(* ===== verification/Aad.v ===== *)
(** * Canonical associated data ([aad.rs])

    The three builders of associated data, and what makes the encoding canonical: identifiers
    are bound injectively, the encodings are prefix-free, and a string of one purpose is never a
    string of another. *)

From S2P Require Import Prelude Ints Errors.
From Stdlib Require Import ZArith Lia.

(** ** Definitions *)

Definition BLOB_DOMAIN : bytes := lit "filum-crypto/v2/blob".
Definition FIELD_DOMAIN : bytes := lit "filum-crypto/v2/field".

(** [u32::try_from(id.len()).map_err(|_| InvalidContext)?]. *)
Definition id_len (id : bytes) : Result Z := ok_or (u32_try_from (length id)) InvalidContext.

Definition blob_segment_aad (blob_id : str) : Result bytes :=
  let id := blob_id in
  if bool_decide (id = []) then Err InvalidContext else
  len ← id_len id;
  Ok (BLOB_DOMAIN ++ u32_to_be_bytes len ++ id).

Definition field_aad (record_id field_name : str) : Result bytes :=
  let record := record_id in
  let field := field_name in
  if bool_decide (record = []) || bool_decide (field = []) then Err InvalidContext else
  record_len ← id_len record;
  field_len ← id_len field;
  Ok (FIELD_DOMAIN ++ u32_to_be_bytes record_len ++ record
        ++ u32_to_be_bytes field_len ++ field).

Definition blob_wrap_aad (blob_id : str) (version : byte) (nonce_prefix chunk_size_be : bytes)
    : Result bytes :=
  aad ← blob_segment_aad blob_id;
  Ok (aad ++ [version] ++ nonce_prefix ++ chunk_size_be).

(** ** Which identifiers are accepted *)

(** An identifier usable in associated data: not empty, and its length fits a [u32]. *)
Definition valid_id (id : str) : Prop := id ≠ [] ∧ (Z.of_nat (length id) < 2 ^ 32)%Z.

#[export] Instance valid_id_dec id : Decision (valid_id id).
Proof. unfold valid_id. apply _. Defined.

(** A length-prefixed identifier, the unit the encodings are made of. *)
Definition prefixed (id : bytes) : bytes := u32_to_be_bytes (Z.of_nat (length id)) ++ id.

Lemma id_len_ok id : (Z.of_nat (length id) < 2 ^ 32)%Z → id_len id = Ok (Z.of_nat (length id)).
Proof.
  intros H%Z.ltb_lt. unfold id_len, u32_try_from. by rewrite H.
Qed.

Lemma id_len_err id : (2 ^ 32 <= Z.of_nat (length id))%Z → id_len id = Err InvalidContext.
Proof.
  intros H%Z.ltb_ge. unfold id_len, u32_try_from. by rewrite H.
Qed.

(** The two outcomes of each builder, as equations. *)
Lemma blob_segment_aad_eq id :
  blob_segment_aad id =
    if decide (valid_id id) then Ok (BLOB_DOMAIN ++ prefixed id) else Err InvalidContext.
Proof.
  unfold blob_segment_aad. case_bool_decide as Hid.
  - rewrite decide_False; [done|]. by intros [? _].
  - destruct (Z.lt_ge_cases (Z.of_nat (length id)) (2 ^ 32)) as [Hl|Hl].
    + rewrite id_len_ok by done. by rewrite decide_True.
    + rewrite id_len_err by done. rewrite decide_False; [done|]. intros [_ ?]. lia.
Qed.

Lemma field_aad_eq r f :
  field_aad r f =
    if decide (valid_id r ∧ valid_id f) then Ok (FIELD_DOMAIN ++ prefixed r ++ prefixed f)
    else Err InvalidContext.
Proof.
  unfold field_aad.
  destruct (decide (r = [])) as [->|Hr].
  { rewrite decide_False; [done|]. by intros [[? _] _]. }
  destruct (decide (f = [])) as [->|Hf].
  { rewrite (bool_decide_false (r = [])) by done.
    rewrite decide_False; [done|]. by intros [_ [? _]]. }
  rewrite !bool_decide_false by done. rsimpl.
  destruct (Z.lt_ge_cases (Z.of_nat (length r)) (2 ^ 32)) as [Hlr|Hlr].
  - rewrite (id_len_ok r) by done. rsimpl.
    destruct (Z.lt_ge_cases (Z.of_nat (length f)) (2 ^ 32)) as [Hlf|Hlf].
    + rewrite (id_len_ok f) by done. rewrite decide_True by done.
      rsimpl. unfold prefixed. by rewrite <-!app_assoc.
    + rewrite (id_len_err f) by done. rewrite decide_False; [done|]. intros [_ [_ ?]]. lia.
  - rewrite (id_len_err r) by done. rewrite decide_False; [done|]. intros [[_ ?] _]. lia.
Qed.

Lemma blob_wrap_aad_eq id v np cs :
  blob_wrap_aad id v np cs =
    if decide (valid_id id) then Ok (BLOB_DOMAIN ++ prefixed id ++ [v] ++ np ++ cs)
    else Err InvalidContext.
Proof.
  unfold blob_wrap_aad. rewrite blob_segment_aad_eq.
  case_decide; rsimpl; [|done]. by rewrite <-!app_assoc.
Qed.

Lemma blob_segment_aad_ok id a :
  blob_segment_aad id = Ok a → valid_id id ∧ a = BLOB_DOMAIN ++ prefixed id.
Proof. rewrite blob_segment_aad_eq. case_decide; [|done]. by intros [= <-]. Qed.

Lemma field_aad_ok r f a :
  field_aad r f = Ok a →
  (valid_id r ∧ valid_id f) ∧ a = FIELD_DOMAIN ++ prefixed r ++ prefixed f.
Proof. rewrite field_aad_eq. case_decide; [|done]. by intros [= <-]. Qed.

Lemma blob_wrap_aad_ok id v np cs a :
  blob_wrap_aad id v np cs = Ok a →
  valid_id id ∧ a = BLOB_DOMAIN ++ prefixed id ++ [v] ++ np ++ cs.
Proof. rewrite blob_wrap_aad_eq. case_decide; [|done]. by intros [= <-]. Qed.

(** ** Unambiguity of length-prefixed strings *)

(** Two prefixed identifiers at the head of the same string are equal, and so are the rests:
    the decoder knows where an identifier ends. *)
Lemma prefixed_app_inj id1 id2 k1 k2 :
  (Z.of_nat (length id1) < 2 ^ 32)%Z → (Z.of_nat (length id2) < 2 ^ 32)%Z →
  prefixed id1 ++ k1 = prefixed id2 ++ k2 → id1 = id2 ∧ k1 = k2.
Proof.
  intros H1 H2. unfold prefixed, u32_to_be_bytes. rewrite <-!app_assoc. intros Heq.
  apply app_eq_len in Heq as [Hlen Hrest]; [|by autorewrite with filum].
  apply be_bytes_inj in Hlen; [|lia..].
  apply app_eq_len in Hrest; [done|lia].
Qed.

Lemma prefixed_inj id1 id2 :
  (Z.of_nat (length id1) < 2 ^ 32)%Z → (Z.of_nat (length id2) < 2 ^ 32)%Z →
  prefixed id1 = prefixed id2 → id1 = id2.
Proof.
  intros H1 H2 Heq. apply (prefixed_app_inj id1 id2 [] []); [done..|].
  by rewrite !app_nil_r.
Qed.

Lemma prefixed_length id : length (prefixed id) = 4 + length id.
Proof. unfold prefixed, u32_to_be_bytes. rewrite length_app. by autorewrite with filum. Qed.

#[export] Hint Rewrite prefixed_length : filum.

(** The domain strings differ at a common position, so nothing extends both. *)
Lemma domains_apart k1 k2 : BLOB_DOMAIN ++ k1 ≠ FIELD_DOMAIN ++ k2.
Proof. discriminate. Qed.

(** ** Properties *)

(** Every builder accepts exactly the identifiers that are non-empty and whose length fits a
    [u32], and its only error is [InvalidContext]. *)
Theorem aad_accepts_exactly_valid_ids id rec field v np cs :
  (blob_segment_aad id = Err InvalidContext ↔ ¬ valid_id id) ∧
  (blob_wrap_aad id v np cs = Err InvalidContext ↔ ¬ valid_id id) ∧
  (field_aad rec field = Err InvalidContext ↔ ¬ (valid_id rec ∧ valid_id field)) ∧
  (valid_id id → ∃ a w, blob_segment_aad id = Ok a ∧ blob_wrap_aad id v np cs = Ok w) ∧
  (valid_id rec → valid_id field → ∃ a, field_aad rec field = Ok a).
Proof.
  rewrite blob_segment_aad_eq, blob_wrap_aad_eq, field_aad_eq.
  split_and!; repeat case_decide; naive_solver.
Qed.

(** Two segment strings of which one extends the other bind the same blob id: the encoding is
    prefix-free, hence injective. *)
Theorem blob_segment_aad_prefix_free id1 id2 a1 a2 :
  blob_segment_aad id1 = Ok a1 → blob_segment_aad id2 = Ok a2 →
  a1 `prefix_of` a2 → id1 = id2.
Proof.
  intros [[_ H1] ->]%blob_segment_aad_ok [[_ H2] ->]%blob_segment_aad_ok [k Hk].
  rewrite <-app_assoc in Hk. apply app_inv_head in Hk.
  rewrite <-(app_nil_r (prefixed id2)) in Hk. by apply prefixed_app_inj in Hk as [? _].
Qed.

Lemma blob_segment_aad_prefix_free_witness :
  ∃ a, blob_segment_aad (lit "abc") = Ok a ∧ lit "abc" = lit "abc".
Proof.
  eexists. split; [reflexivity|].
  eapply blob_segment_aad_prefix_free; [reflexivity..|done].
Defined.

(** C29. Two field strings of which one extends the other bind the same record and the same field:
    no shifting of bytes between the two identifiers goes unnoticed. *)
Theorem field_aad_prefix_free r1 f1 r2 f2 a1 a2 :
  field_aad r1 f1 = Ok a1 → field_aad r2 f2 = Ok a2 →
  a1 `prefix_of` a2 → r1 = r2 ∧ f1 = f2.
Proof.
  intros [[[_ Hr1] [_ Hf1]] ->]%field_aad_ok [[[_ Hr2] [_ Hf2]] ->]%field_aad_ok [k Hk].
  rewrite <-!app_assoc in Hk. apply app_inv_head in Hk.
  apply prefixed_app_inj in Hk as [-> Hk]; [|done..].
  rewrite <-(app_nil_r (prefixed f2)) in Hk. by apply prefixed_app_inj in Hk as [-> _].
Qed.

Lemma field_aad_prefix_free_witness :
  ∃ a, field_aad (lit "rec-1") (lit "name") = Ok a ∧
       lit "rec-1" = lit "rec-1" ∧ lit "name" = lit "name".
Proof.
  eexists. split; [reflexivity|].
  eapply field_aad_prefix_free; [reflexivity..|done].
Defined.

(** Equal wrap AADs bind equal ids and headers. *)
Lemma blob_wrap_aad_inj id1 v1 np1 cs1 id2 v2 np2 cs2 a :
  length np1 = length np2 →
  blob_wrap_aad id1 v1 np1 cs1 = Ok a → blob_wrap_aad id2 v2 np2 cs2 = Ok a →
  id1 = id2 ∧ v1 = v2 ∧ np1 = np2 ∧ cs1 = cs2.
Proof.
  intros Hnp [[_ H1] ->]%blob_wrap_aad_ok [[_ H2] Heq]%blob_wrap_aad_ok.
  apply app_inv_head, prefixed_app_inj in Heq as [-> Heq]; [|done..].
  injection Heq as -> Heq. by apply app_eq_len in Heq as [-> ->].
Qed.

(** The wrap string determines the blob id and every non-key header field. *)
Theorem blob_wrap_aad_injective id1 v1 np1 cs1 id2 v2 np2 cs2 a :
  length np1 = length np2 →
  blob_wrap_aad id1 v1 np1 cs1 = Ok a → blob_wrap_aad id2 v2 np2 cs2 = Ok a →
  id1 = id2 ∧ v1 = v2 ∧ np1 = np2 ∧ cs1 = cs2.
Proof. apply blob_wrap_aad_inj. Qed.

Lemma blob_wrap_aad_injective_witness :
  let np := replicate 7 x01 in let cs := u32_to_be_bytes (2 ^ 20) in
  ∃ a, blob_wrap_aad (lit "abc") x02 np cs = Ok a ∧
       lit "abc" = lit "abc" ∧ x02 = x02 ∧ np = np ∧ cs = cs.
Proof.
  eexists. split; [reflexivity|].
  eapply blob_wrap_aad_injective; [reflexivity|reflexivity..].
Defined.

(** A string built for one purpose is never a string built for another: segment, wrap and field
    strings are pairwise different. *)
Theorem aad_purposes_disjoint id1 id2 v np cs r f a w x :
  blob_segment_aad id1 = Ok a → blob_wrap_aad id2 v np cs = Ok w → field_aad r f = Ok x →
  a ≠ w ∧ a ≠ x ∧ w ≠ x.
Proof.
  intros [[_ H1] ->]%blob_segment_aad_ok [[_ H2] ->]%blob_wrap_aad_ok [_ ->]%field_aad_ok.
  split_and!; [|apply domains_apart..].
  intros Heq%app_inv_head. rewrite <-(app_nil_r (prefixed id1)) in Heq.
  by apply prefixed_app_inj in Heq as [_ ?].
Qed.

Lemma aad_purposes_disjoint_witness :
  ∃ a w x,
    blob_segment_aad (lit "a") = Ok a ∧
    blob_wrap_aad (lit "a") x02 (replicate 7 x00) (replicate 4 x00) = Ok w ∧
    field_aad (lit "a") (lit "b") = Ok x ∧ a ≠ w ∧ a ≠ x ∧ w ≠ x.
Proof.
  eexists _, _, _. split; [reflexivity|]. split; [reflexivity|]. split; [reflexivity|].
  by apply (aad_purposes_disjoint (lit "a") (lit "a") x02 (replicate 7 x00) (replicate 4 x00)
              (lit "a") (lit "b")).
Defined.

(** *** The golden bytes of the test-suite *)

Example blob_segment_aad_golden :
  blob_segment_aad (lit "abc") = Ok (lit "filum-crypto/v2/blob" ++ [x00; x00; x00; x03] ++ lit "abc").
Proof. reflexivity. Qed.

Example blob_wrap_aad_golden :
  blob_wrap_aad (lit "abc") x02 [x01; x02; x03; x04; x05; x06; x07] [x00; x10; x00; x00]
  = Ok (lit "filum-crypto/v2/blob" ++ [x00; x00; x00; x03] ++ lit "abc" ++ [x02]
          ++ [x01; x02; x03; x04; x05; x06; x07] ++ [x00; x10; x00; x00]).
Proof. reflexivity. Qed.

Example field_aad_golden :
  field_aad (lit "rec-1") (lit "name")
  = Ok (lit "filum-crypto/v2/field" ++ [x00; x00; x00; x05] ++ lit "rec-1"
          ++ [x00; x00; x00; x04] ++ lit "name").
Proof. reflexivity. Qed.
================
Output these and nothing else: the lines from the one holding "x10; x00; x00])." through the final line of the entries above, exactly as they appear.

Response to this task:
          ++ [x01; x02; x03; x04; x05; x06; x07] ++ [x00; x10; x00; x00]).
Proof. reflexivity. Qed.

Example field_aad_golden :
  field_aad (lit "rec-1") (lit "name")
  = Ok (lit "filum-crypto/v2/field" ++ [x00; x00; x00; x05] ++ lit "rec-1"
          ++ [x00; x00; x00; x04] ++ lit "name").
Proof. reflexivity. Qed.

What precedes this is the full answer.